[Source data — start]
(** ** The credentials check of the WebSocket gateway *)

(** X26: a WebSocket upgrade whose URL carries the access token is
    registered whatever its cookies; an upgrade that carries neither the
    token nor the cookie of a stored session is closed with code 4001 and
    leaves the world exactly as it was: it is not registered and nothing
    else is sent. *)
Theorem upgrade_needs_token_or_session (a : Auth) (ws : WebSocket)
        (cookieHeader : option string) (tokenParam : option string) (w : World) :
  ~ In EmptyString (authenticatedSessions a) ->
  (tokenParam = Some (ACCESS_TOKEN a) ->
   onUpgrade a ws cookieHeader tokenParam w = onConnection ws true w /\
   In ws (clients (SHARED_SESSION (world_of (onUpgrade a ws cookieHeader tokenParam w))))) /\
  (tokenParam <> Some (ACCESS_TOKEN a) ->
   (forall sid, record_get "emergent_session" (parseCookies cookieHeader) = Some sid ->
                ~ In sid (authenticatedSessions a)) ->
   onUpgrade a ws cookieHeader tokenParam w = (Normal tt, w, [WsCloseCall ws 4001])).
Proof.
  intros Hne. unfold onUpgrade, wsAuthorized. split.
  - intros ->. rewrite String.eqb_refl. cbn [negb]. rewrite andb_false_r. cbn [negb].
    split; [reflexivity |].
    unfold onConnection. cbn. apply set_add_spec. now left.
  - intros Htp Hsid.
    assert (Hdiff : match tokenParam with
                    | Some t => negb (t =? ACCESS_TOKEN a)%string
                    | None => true
                    end = true).
    { destruct tokenParam as [t |]; [| reflexivity].
      apply negb_true_iff, String.eqb_neq. congruence. }
    rewrite Hdiff, andb_true_r, negb_involutive.
    assert (Hhas : sessions_has
                     match record_get "emergent_session" (parseCookies cookieHeader) with
                     | Some s => if (s =? "")%string then ""%string else s
                     | None => ""%string
                     end (authenticatedSessions a) = false).
    { apply not_true_is_false. rewrite sessions_has_In.
      destruct (record_get "emergent_session" (parseCookies cookieHeader)) as [s |];
        [| exact Hne].
      destruct (String.eqb_spec s ""); [exact Hne | now apply Hsid]. }
    rewrite Hhas. reflexivity.
Qed.

Lemma upgrade_needs_token_or_session_witness :
  onUpgrade auth0 5 (Some "emergent_session=00000000000000000000000000000000"%string)
            None world_one_client =
  (Normal tt, world_one_client, [WsCloseCall 5 4001]).
Proof.
  apply (upgrade_needs_token_or_session auth0 5
           (Some "emergent_session=00000000000000000000000000000000"%string)
           None world_one_client).
  - intros [].
  - discriminate.
  - intros sid _ [].
Defined.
[Source data — finish]
Work order => Exactly as they appear above, return all of the records.

Written answer =>
(** ** The credentials check of the WebSocket gateway *)

(** X26: a WebSocket upgrade whose URL carries the access token is
    registered whatever its cookies; an upgrade that carries neither the
    token nor the cookie of a stored session is closed with code 4001 and
    leaves the world exactly as it was: it is not registered and nothing
    else is sent. *)
Theorem upgrade_needs_token_or_session (a : Auth) (ws : WebSocket)
        (cookieHeader : option string) (tokenParam : option string) (w : World) :
  ~ In EmptyString (authenticatedSessions a) ->
  (tokenParam = Some (ACCESS_TOKEN a) ->
   onUpgrade a ws cookieHeader tokenParam w = onConnection ws true w /\
   In ws (clients (SHARED_SESSION (world_of (onUpgrade a ws cookieHeader tokenParam w))))) /\
  (tokenParam <> Some (ACCESS_TOKEN a) ->
   (forall sid, record_get "emergent_session" (parseCookies cookieHeader) = Some sid ->
                ~ In sid (authenticatedSessions a)) ->
   onUpgrade a ws cookieHeader tokenParam w = (Normal tt, w, [WsCloseCall ws 4001])).
Proof.
  intros Hne. unfold onUpgrade, wsAuthorized. split.
  - intros ->. rewrite String.eqb_refl. cbn [negb]. rewrite andb_false_r. cbn [negb].
    split; [reflexivity |].
    unfold onConnection. cbn. apply set_add_spec. now left.
  - intros Htp Hsid.
    assert (Hdiff : match tokenParam with
                    | Some t => negb (t =? ACCESS_TOKEN a)%string
                    | None => true
                    end = true).
    { destruct tokenParam as [t |]; [| reflexivity].
      apply negb_true_iff, String.eqb_neq. congruence. }
    rewrite Hdiff, andb_true_r, negb_involutive.
    assert (Hhas : sessions_has
                     match record_get "emergent_session" (parseCookies cookieHeader) with
                     | Some s => if (s =? "")%string then ""%string else s
                     | None => ""%string
                     end (authenticatedSessions a) = false).
    { apply not_true_is_false. rewrite sessions_has_In.
      destruct (record_get "emergent_session" (parseCookies cookieHeader)) as [s |];
        [| exact Hne].
      destruct (String.eqb_spec s ""); [exact Hne | now apply Hsid]. }
    rewrite Hhas. reflexivity.
Qed.

Lemma upgrade_needs_token_or_session_witness :
  onUpgrade auth0 5 (Some "emergent_session=00000000000000000000000000000000"%string)
            None world_one_client =
  (Normal tt, world_one_client, [WsCloseCall 5 4001]).
Proof.
  apply (upgrade_needs_token_or_session auth0 5
           (Some "emergent_session=00000000000000000000000000000000"%string)
           None world_one_client).
  - intros [].
  - discriminate.
  - intros sid _ [].
Defined.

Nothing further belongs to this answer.